The XPO7-NPAT axis represents key vulnerabilities in TP53-mutated acute myeloid leukemia

Acute myeloid leukemia (AML) with TP53 mutations is almost universally refractory to chemotherapy, molecular-targeted therapies, and hematopoietic stem cell transplantation, leading to dismal clinical outcomes. The lack of effective treatments underscores the urgent need for novel therapeutic strategies. Using genome-wide CRISPR/Cas9 dropout screens in isogenic Trp53-wild-type (WT) and knockout (KO) mouse AML models, combined with transcriptomic and proteomic analyses of mouse and human AML samples, we identify the XPO7 (exportin 7)-NPAT (nuclear protein, coactivator of histone transcription) pathway as essential for TP53-mutated AML cell survival.

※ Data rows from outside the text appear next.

Lemma parse_uint_digits max l : Forall is_digit l -> l <> [] -> parse_uint max l = parse_digits max 0 l.
Proof.
  intros Hd Hne. destruct l as [|b l]; [done|]. apply Forall_cons in Hd as [Hb _]. unfold is_digit in Hb.
  unfold parse_uint. repeat case_match; try done; lia.
Qed.
Lemma data_name_indexed n : 0 <= n < 1000000 -> indexed_data_segment_seq (slot_name (SData n)) = Some n.
Proof.
  intros Hn. pose proof (pad6_length n Hn) as Hl. unfold indexed_data_segment_seq, six_digits. cbn [slot_name].
  rewrite decide_True; cycle 1.
  { split_and!; [done| |rewrite !length_app, Hl; done].
    rewrite !length_app, Hl. change (length (bytes_of_string "data_") + (6 + length (bytes_of_string ".seg")) -
      length (bytes_of_string ".seg"))%nat with 11%nat.
    rewrite drop_app_ge by (change (length (bytes_of_string "data_")) with 5%nat; lia).
    rewrite drop_app_ge by (rewrite Hl; change (length (bytes_of_string "data_")) with 5%nat; lia).
    rewrite Hl. done. }
  rewrite drop_app_length, take_app_le, take_ge by lia.
  assert (Forall is_digit (pad6 n)) as Hd by (apply pad6_ok; lia).
  assert (forallb (fun b => bool_decide (48 <= b <= 57)) (pad6 n) = true) as ->.
  { apply forallb_forall. intros x Hx%list_elem_of_In. apply bool_decide_eq_true.
    rewrite Forall_forall in Hd. by apply Hd. }
  rewrite parse_uint_digits by (done || intros E; by rewrite E in Hl).
  unfold pad6. rewrite parse_digits_app, parse_zeros by lia. apply parse_digits_dec; cbn; lia.
Qed.
Lemma meta_name_not_indexed s : meta_slot s \/ s = SIndex -> indexed_data_segment_seq (slot_name s) = None.
Proof. destruct s; intros [H|H]; try done; by vm_compute. Qed.
(* ===== verification/Recovery.v ===== *)
(** * Dirty recovery (storage/data_path.rs, storage/maintenance_progress.rs)

    A layout whose checkpoint is dirty is repaired before use: its metadata must
    decode and every active extent must find its blob, then the temporary files
    are removed and the lookup, the segment index and the reference counts are
    rebuilt from the block map. *)

From S2P Require Import Prelude Bytes Text Errors Fs Layout TapeState Compression Records.
From S2P Require Import World Crc Segment Footprint Checkpoint Logs BlkMap MapLookup Dedup Reclaim.
From S2P Require Import RuntimeState SegmentIndex Slots IndexState DataBlobs BlobStore DataPath.

Inductive MaintenancePhase : Type := PhScan | PhVerify | PhCopy | PhCommit.
Definition MaintenancePhase_as_str (p : MaintenancePhase) : string :=
  match p with PhScan => "scan" | PhVerify => "verify" | PhCopy => "copy" | PhCommit => "commit" end.

(** The callback of a maintenance run: it may stop the run with an error. *)
Definition MaintenanceProgress : Type := MaintenancePhase -> Z -> Z -> M World StorageError unit.
Definition no_maintenance_progress : MaintenanceProgress := fun _ _ _ => retM tt.

Record RecoveryReport : Type := mkRecovery {
  dirty_detected : bool;
  rebuilt_lookup_entries : Z;
  dedup_refcount_repaired : Z;
  rr_reclaim_updates : Z;
  rr_checkpoint_epoch : Z
}.

Record SegmentBlobHeaderScan : Type := mkScan {
  sc_header : SegmentHeader;
  sc_blobs : list DataBlobMeta;
  sc_next_offset : Z;
  sc_headers_scanned : Z;
  sc_complete : bool
}.

Definition RECOVERY_MAX_HEADERS : Z := 65536.
Definition MAX_COMPRESSED_ACTIVE_BLOB : Z := 16 * 1024 * 1024.
Definition VERIFY_CHUNK : Z := 1024 * 1024.

Definition fixed_temps : list string :=
  ["metadata.tmp"; "blk_map.tmp"; "lookup.tmp"; "reclaim.tmp"; "dedup.tmp"; "segment_index.tmp";
   "filemarks.tmp"; "usage.counters.tmp"].
Definition is_reclaim_stage_name (name : list Z) : bool :=
  bool_decide (is_Some (six_digits (bytes_of_string "data_") (bytes_of_string ".reclaim-stage.seg") name)).
Definition is_data_segment_tmp_name (name : list Z) : bool :=
  bool_decide (is_Some (six_digits (bytes_of_string "data_") (bytes_of_string ".tmp") name)).

(** The active extents of a segment, by blob. *)
Definition active_blobs : Type := gmap Z (list BlkMapRecord).
Definition add_active (r : BlkMapRecord) (m : active_blobs) : active_blobs :=
  <[physical_offset r := default [] (m !! physical_offset r) ++ [r]]> m.

Section Ops.
Context `{HOST : Host} `{ENV : Environ} `{C : Crc32c} `{HO : HashOrder} `{BC : BlockCodecs}.

(** ** Scanning the headers of a segment *)
Definition read_exact_at (inode : nat) (off n : Z) : M World StorageError (list Z) :=
  let! r := io_raw (fs_read_exact_at inode (Z.to_nat off) (Z.to_nat n)) in
  match r with
  | Ok bytes => retM bytes
  | Err e => if decide (io_kind e = KUnexpectedEof)
             then failM (SIo (io_error KUnexpectedEof "short read from data segment"))
             else failM (SIo e)
  end.

Fixpoint scan_headers_loop (fuel : nat) (progress : MaintenanceProgress) (inode : nat)
  (header_version payload_end : Z) (legacy : option Z) (already max_headers offset batch : Z)
  (blobs : list DataBlobMeta) : M World StorageError (list DataBlobMeta * Z * Z) :=
  match fuel with
  | O => retM (blobs, offset, batch)
  | S f =>
      if decide (offset < payload_end /\ batch < max_headers) then
        if match legacy with Some count => bool_decide (count <= already + batch) | None => false end
        then retM (blobs, offset, batch)
        else
          let! buf := read_exact_at inode offset (Z.of_nat DATA_BLOB_HEADER_SIZE) in
          let! meta := liftM (decode_blob_meta_from_header buf) in
          let! next := liftM (checked_blob_next_offset offset (blob_stored_len meta) payload_end) in
          let meta := meta <| blob_payload_offset := offset + Z.of_nat DATA_BLOB_HEADER_SIZE |>
                           <| v2_integrity := bool_decide (header_version = STORAGE_LAYOUT_VERSION) |> in
          progress PhScan (Z.of_nat DATA_BLOB_HEADER_SIZE) 1 ;;!
          scan_headers_loop f progress inode header_version payload_end legacy already max_headers next
            (batch + 1) (blobs ++ [meta])
      else retM (blobs, offset, batch)
  end.

(** The first header's offset, and the number of blobs a legacy segment
    declares. *)
Definition scan_start (inode : nat) (header : SegmentHeader) : M World StorageError (Z * option Z) :=
  let payload_start := segment_payload_offset header in
  let! prefix := read_exact_at inode payload_start 4 in
  if decide (prefix = DATA_LOG_PREFIX) then retM (payload_start + Zlen DATA_LOG_PREFIX, None)
  else if decide (payload_len header < 8) then failM (Corrupt "data payload too short")
  else
    let! count_buf := read_exact_at inode payload_start 8 in
    let count := from_le count_buf in
    if decide ((payload_len header - 8) / Z.of_nat DATA_BLOB_HEADER_SIZE < count)
    then failM (Corrupt "legacy data blob count exceeds segment payload")
    else retM (payload_start + 8, Some count).
(* ===== verification/ScanLaws.v ===== *)
(** * Verifying the data of a cartridge

    The scan of a segment's blob headers finds its blobs, and the verification
    of a blob that is what its extents say succeeds: what recovery checks before
    it repairs anything. *)

From S2P Require Import Prelude Bytes Text Errors Fs Layout TapeState Compression Records.
From S2P Require Import World Crc Segment Footprint Checkpoint Logs BlkMap MapLookup Dedup Reclaim.
From S2P Require Import RuntimeState SegmentIndex Slots IndexState DataBlobs BlobStore DataPath Store Recovery.

Section Laws.
Context `{HOST : Host} `{ENV : Environ} `{CL : Crc32cLaws} `{HOL : HashOrderLaws} `{BC : BlockCodecs}
  `{B3 : Blake3}.

(** ** Reading *)

(** Only the operations of the file system were counted. *)
Definition still (w w' : World) : Prop := w' = w <| w_fs := w_fs w' |> /\ same_files (w_fs w) (w_fs w').
Lemma still_refl w : still w w.
Proof. split; [by destruct w|done]. Qed.
Lemma quiet_then {A B} (m : M World StorageError A) (k : A -> M World StorageError B) w0 w a b :
  still w0 w -> quiet m w a -> (forall w', still w0 w' -> quiet (k a) w' b) -> quiet (bindM m k) w b.
Proof.
  intros [F S] Q H. eapply quiet_bind; [exact Q|]. intros w' F' S'. apply H. split; [rewrite F', F; done|].
  eauto using same_files_trans.
Qed.
Lemma still_contents w w' path : still w w' -> contents (w_fs w') path = contents (w_fs w) path.
Proof. intros [_ S]. by apply contents_same. Qed.
Lemma still_names w w' path : still w w' -> fs_names (w_fs w') !! path = fs_names (w_fs w) !! path.
Proof. intros [_ (-> & _)]. done. Qed.
Lemma still_seg w w' path h payload : still w w' -> seg_file w path h payload -> seg_file w' path h payload.
Proof. intros [F S] H. apply (seg_file_same w); [done|by rewrite F|done]. Qed.
Lemma quiet_read_exact w path i d off n :
  no_faults -> fs_names (w_fs w) !! path = Some i -> contents (w_fs w) path = Some d ->
  0 <= off -> 0 <= n -> off + n <= Zlen d ->
  quiet (read_exact_at i off n) w (slice (Z.to_nat off) (Z.to_nat off + Z.to_nat n) d).
Proof.
  intros Hn Hi Hc H1 H2 Hl. unfold read_exact_at, quiet, bindM, io_raw, tryM, zoomM.
  rewrite (fs_read_exact_ok _ _ _ _ _ _ Hn Hi Hc) by (unfold Zlen in Hl; lia). eexists. split; [reflexivity|]. by cbn.
Qed.
Lemma quiet_metadata w path d :
  no_faults -> contents (w_fs w) path = Some d -> exists t, quiet (io (fs_metadata path)) w (Zlen d, t).
Proof.
  intros Hn Hc. destruct (fs_metadata_ok _ _ _ Hn Hc) as (t & E). exists t. unfold quiet. rewrite io_run, E.
  eexists. split; [reflexivity|]. by cbn.
Qed.
Lemma quiet_open_at w path d :
  no_faults -> contents (w_fs w) path = Some d ->
  exists i, quiet (io (fs_open path)) w i /\ fs_names (w_fs w) !! path = Some i.
Proof.
  intros Hn Hc. destruct (fs_open_ok _ _ _ Hn Hc) as (i & E & Hi). exists i. split; [|done].
  unfold quiet. rewrite io_run, E. eexists. split; [reflexivity|]. by cbn.
Qed.
Lemma quiet_lift {A} (r : Result StorageError A) a w : r = Ok a -> quiet (liftM r) w a.
Proof. intros ->. apply quiet_ret. Qed.
Lemma quiet_header_at w path i h payload :
  no_faults -> seg_file w path h payload -> fs_names (w_fs w) !! path = Some i ->
  quiet (read_segment_header_from_file i (kind h)) w h.
Proof.
  intros Hn HS Hi. unfold read_segment_header_from_file, quiet, bindM. rewrite io_run.
  rewrite (fs_read_some_ok _ _ _ _ _ _ Hn Hi (sf_contents _ _ _ _ HS)). cbn [fst snd map_err].
  unfold liftM. rewrite header_probe by apply HS. rewrite decide_False by tauto. eexists. split; [reflexivity|]. by cbn.
Qed.
Lemma quiet_exists w path d :
  contents (w_fs w) path = Some d -> quiet (path_exists path) w true.
Proof.
  intros Hc. exists w. split_and!; [|by destruct w|done]. unfold path_exists. rewrite io_run. cbn.
  unfold contents in Hc. destruct (file_at (w_fs w) path); [|done]. by destruct w.
Qed.
(** ** Temporary files *)
Lemma six_digits_suffix pre suf name : is_Some (six_digits pre suf name) -> exists l, name = l ++ suf.
Proof.
  unfold six_digits. case_decide as H; [|by intros [? ?]]. intros _. destruct H as (_ & H & _).
  exists (take (length name - length suf) name). rewrite <- H at 2. by rewrite take_drop.
Qed.
Lemma slot_not_stage t : slot_ok t -> is_reclaim_stage_name (slot_name t) = false.
Proof.
  intros Ht. apply bool_decide_eq_false. intros [l E]%six_digits_suffix.
  destruct t as [| | | | | |n]; try (apply (f_equal last) in E; rewrite last_app in E; by vm_compute in E).
  cbn [slot_name slot_ok] in *. change (bytes_of_string ".reclaim-stage.seg") with
    (bytes_of_string ".reclaim-stage" ++ bytes_of_string ".seg") in E. rewrite !app_assoc in E. apply app_inv_tail in E.
  apply (f_equal last) in E. rewrite !last_app in E. change (last (bytes_of_string ".reclaim-stage")) with (Some 101) in E.
  destruct (last (pad6 n)) as [x|] eqn:El; [|by vm_compute in E]. injection E as ->.
  apply last_Some_elem_of in El. pose proof (pad6_ok n ltac:(unfold u64_ok in Ht; lia)) as Hd.
  rewrite list.Forall_forall in Hd. specialize (Hd _ El). unfold is_digit in Hd. lia.
Qed.
Lemma slot_not_tmp t : is_data_segment_tmp_name (slot_name t) = false.
Proof.
  apply bool_decide_eq_false. intros [l E]%six_digits_suffix. apply (f_equal last) in E. rewrite last_app in E.
  change (last (bytes_of_string ".tmp")) with (Some 112) in E. destruct (slot_name_last t) as [H|H]; rewrite H in E; done.
Qed.
Lemma slot_not_fixed d t name : slot_ok t -> name ∈ fixed_temps -> slot_path (paths_in d) t <> path_join d name.
Proof.
  intros Ht Hin E. apply (f_equal bytes_of_string) in E. rewrite slot_path_bytes, path_join_bytes in E by done.
  apply app_inv_head in E. assert (last (bytes_of_string name) = Some 112) as Hl.
  { assert (Forall (fun n => last (bytes_of_string n) = Some 112) fixed_temps) as H
      by (apply (bool_decide_unpack (Forall _ _)); by vm_compute).
    rewrite list.Forall_forall in H. by apply H. }
  rewrite <- E in Hl. destruct (slot_name_last t) as [H|H]; rewrite H in Hl; done.
Qed.

Lemma remove_one_spec w path :
  no_faults -> wf_fs (w_fs w) -> is_Some (fs_names (w_fs w) !! path) ->
  exists w', io (fs_remove path) w = (Ok tt, w') /\ w' = w <| w_fs := w_fs w' |> /\ moved [path] w w' /\
    fs_names (w_fs w') = delete path (fs_names (w_fs w)).
Proof.
  intros Hn Hw [i Hi]. destruct (fs_remove_ok _ _ _ Hn Hw Hi) as (fs' & E & N & Fr).
  rewrite io_run, E. eexists. split; [reflexivity|]. split_and!; [by cbn| |done]. split; [done|].
  intros q Hq. split; [|done]. cbn. rewrite N. apply lookup_delete_ne. set_solver.
Qed.
Lemma remove_fixed_spec dir : forall names removed w,
  no_faults -> wf_fs (w_fs w) ->
  exists r w', remove_fixed_temps dir names removed w = (Ok r, w') /\ w' = w <| w_fs := w_fs w' |> /\
    moved (path_join dir <$> names) w w'.
Proof.
  induction names as [|name names IH]; intros removed w Hn Hw.
  { eexists _, w. split_and!; [done|by destruct w|by apply moved_same]. }
  cbn [remove_fixed_temps]. destruct (quiet_metadata_of w (path_join dir name) Hn) as (w1 & E1 & F1 & S1).
  assert (moved (path_join dir <$> name :: names) w w1) as M1 by (apply moved_same; [done|done|by rewrite F1]).
  rewrite (bindM_run _ _ _ _ _ E1). unfold metadata_of. destruct (file_at (w_fs w) (path_join dir name)) as [n|] eqn:Ef.
  - destruct (remove_one_spec w1 (path_join dir name) Hn) as (w2 & E2 & F2 & M2 & _); [apply M1| |].
    { rewrite (proj1 S1). unfold file_at in Ef. by destruct (fs_names (w_fs w) !! path_join dir name). }
    rewrite (bindM_run _ _ _ _ _ E2). destruct (IH true w2 Hn ltac:(apply M2)) as (r & w3 & E3 & F3 & M3).
    exists r, w3. split_and!; [done|rewrite F3, F2, F1; done|]. eapply moved_trans; [exact M1|].
    eapply moved_trans; [eapply moved_weaken; [exact M2|]|eapply moved_weaken; [exact M3|]]; cbn; set_solver.
  - cbn [not_found io_kind]. rewrite decide_True by done.
    destruct (IH removed w1 Hn ltac:(apply M1)) as (r & w3 & E3 & F3 & M3).
    exists r, w3. split_and!; [done|rewrite F3, F1; done|]. eapply moved_trans; [exact M1|].
    eapply moved_weaken; [exact M3|]. cbn; set_solver.
Qed.
Lemma remove_each_spec : forall l w,
  no_faults -> wf_fs (w_fs w) -> NoDup l -> (forall q, q ∈ l -> is_Some (fs_names (w_fs w) !! q)) ->
  exists w', forM l (fun q => let! _ := io (fs_metadata q) in io (fs_remove q)) w = (Ok tt, w') /\
    w' = w <| w_fs := w_fs w' |> /\ moved l w w'.
Proof.
  induction l as [|x l IH]; intros w Hn Hw Hnd Hl.
  { exists w. split_and!; [done|by destruct w|by apply moved_same]. }
  apply NoDup_cons in Hnd as [Hx Hnd]. cbn [forM].
  destruct (Hl x ltac:(set_solver)) as [i Hi]. destruct (proj1 Hw _ _ Hi) as [nd Hnode].
  assert (contents (w_fs w) x = Some (i_data nd)) as Hc by (unfold contents, file_at; by rewrite Hi; cbn; rewrite Hnode).
  destruct (quiet_metadata w x _ Hn Hc) as (t & w1 & E1 & F1 & S1).
  assert (moved (x :: l) w w1) as M1 by (apply moved_same; [done|done|by rewrite F1]).
  destruct (remove_one_spec w1 x Hn) as (w2 & E2 & F2 & M2 & N2); [apply M1|by rewrite (proj1 S1), Hi|].
  rewrite (bindM_run _ _ w tt w2) by (rewrite (bindM_run _ _ _ _ _ E1); exact E2).
  destruct (IH w2 Hn ltac:(apply M2) Hnd) as (w3 & E3 & F3 & M3).
  { intros q Hq. rewrite N2, lookup_delete_ne, (proj1 S1); [apply Hl; set_solver|]. intros ->. done. }
  exists w3. split_and!; [done|rewrite F3, F2, F1; done|]. eapply moved_trans; [exact M1|].
  eapply moved_trans; [eapply moved_weaken; [exact M2|set_solver]|eapply moved_weaken; [exact M3|set_solver]].
Qed.

(** The clean-up removes none of the files of the store. *)
Lemma cleanup_spec w d :
  no_faults -> wf_fs (w_fs w) ->
  exists w' ps, cleanup_known_layout_temporary_files (paths_in d) w = (Ok tt, w') /\ w' = w <| w_fs := w_fs w' |> /\
    moved ps w w' /\ forall t, slot_ok t -> slot_path (paths_in d) t ∉ ps.
Proof.
  intros Hn Hw. unfold cleanup_known_layout_temporary_files. change (root (paths_in d)) with d.
  destruct (remove_fixed_spec d fixed_temps false w Hn Hw) as (r & w1 & E1 & F1 & M1).
  rewrite (bindM_run _ _ _ _ _ E1). unfold read_dir. unfold bindM at 1 2. rewrite io_run, io_step_ok by done.
  cbn [fst snd map_err]. set (w2 := w1 <| w_fs := _ |>). unfold bindM at 1, getM, retM at 1. cbv zeta.
  set (l := filter _ _). assert (wf_fs (w_fs w2)) as Hw2 by apply M1.
  destruct (remove_each_spec l w2 Hn Hw2) as (w3 & E3 & F3 & M3).
  { apply NoDup_filter, entries_nodup. }
  { intros q [_ [_ Hq]%entries_elem]%list_elem_of_filter. done. }
  rewrite (bindM_run _ _ _ _ _ E3).
  assert (quiet (if r || negb (bool_decide (l = [])) then sync_directory d else retM tt) w3 tt) as (w4 & E4 & F4 & S4).
  { destruct (r || _); [|apply quiet_ret]. unfold sync_directory. eapply quiet_bind; [by apply quiet_sync|].
    intros. by apply quiet_sync. }
  exists w4, ((path_join d <$> fixed_temps) ++ l). split; [exact E4|].
  split; [rewrite F4, F3; unfold w2; cbn; rewrite F1; done|]. split.
  - eapply moved_trans; [eapply moved_weaken; [exact M1|set_solver]|].
    eapply (moved_trans _ _ w2); [by apply moved_same; [apply M1|..]|].
    eapply moved_trans; [eapply moved_weaken; [exact M3|set_solver]|]. apply moved_same; [apply M3|done|by rewrite F4].
  - intros t Ht. rewrite not_elem_of_app. split.
    + intros (name & E & Hin)%list_elem_of_fmap. by apply (slot_not_fixed d t name).
    + intros [Hnm _]%list_elem_of_filter. rewrite slot_file_name, slot_not_stage, slot_not_tmp in Hnm by done. done.
Qed.
End Laws.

In TP53-WT AML, XPO7 functions as a tumor suppressor by regulating nuclear abundance of p53 protein, particularly when basal levels of functional p53 are high. However, in TP53-mutated AML, XPO7 drives leukemia proliferation by retaining NPAT, an XPO7-associated protein predominantly expressed in TP53-mutated AML, within the nucleus. NPAT depletion induces genome-wide histone loss, compromises genomic integrity, and triggers replication catastrophe in TP53-mutated AML cells. Notably, analysis of publicly available AML datasets, primary AML samples, and single-cell intra-patient mRNA profiles further reveals elevated XPO7 and NPAT expression in TP53-mutated AML. Finally, we validate the XPO7-NPAT pathway as a critical driver of leukemia progression in vivo using patient-derived xenograft (PDX) models of TP53-WT and TP53-mutant AML. Our study delineates key molecular mechanisms underlying TP53-mutated AML pathogenesis and identifies the XPO7-NPAT axis as a critical vulnerability in this refractory leukemia subtype.